(DATA EXCERPTS)

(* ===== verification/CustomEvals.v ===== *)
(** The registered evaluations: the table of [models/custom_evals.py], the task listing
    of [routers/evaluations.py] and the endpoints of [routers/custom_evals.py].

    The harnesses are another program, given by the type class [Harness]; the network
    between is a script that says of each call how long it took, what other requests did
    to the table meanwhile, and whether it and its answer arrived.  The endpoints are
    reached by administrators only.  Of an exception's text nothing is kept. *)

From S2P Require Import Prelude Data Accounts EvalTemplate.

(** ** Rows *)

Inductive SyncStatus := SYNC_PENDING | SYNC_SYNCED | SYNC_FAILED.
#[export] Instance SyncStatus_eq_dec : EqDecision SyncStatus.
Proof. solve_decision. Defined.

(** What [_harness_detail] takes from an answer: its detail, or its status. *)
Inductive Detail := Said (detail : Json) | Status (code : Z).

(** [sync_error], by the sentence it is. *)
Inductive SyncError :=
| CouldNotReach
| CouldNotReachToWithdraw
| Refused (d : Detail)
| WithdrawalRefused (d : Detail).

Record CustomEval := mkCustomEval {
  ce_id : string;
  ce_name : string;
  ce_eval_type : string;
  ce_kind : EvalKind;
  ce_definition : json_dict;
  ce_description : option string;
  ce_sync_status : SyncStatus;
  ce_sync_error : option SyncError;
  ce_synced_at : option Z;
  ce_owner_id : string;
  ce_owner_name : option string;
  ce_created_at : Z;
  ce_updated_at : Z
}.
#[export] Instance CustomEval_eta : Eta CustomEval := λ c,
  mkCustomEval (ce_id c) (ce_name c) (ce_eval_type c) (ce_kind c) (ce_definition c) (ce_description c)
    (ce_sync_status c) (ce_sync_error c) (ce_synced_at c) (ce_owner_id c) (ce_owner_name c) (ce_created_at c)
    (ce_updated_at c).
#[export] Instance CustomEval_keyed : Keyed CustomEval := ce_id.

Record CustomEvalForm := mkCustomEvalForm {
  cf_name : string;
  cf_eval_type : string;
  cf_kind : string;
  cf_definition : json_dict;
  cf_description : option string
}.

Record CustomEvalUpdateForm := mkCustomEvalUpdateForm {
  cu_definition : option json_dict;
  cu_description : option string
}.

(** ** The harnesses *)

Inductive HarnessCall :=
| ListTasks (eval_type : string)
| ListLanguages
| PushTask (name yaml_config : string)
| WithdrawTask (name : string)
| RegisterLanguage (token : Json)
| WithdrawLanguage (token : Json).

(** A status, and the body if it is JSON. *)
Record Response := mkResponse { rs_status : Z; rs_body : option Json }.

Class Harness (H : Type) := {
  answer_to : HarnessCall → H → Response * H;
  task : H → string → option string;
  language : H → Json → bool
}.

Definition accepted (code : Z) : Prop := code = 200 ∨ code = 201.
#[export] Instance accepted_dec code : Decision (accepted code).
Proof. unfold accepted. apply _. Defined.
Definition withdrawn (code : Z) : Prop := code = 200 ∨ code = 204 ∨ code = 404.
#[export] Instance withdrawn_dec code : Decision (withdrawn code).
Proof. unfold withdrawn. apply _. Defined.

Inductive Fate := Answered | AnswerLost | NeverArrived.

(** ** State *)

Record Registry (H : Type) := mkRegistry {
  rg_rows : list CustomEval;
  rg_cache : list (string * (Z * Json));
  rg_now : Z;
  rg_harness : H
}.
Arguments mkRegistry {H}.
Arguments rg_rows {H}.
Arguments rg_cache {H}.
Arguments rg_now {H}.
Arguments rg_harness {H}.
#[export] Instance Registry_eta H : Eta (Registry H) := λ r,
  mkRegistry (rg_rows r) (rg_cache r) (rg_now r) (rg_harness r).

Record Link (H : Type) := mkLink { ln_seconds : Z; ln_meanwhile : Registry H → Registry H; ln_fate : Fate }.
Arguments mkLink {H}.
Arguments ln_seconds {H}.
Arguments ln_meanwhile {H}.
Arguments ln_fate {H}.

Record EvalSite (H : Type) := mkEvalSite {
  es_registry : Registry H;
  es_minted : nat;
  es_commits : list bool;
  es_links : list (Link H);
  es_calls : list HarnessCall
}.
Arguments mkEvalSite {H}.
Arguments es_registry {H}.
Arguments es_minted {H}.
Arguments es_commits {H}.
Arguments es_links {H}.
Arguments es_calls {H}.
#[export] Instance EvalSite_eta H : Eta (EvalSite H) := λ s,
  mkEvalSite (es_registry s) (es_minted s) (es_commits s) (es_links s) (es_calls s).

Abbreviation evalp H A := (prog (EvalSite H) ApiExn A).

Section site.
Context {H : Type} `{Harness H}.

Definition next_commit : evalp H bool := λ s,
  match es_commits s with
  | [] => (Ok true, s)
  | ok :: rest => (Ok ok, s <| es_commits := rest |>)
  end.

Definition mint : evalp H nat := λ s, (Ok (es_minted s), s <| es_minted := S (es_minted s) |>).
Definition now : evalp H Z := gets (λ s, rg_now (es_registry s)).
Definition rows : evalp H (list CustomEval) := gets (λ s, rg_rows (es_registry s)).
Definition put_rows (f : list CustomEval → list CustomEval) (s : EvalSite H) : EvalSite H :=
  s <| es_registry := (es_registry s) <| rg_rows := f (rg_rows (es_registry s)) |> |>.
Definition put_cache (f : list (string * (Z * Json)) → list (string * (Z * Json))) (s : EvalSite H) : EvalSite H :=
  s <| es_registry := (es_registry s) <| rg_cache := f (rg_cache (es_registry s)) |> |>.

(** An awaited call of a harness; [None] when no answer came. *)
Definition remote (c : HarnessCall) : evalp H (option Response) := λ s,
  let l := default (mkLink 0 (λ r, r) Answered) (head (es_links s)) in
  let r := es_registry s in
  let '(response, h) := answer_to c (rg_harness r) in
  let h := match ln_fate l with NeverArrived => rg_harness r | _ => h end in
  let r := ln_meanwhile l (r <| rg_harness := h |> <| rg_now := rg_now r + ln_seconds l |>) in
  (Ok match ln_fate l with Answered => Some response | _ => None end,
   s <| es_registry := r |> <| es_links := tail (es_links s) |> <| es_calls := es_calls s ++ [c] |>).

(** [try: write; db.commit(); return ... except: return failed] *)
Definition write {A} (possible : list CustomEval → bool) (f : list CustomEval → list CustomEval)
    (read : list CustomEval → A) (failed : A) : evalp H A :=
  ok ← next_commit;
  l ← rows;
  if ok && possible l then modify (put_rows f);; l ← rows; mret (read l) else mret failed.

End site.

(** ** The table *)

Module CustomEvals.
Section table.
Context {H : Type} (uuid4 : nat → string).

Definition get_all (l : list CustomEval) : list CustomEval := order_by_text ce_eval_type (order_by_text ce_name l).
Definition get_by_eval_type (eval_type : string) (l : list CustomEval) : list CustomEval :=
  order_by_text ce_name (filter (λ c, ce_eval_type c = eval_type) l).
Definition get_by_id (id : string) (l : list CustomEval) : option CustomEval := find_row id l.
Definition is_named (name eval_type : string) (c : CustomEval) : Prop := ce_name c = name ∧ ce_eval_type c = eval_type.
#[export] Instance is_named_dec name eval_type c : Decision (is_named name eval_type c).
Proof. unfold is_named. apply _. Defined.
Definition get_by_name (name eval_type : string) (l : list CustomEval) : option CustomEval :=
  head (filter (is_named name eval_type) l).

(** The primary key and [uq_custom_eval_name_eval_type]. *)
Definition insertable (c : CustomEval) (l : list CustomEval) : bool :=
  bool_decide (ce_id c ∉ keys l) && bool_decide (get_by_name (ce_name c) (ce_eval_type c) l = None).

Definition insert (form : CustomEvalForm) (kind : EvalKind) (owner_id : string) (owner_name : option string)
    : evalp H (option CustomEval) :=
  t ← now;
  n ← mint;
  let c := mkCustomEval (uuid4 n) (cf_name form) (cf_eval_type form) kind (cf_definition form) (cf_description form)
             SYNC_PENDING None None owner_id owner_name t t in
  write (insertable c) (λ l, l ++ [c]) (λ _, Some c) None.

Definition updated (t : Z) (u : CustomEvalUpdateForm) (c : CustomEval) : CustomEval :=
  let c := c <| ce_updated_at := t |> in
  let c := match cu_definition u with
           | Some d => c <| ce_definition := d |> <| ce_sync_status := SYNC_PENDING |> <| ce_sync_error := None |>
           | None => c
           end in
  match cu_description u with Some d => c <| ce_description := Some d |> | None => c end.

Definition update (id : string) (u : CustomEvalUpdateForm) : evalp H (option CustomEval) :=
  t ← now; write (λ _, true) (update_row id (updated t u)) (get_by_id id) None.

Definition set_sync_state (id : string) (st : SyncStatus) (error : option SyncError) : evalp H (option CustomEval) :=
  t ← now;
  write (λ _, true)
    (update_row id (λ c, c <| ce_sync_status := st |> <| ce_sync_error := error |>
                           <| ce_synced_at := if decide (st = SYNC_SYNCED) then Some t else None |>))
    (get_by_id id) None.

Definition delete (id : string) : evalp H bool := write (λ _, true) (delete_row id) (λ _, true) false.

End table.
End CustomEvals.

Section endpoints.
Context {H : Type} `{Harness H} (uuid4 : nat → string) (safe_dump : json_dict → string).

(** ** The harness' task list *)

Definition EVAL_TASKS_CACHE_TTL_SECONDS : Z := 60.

(TO DO)
Starting at the line with "(** ** The harness' task list *)", restate each line through the end of the records, both ends included, and stop there.

(PROBLEM SOLUTION)
(** ** The harness' task list *)

Definition EVAL_TASKS_CACHE_TTL_SECONDS : Z := 60.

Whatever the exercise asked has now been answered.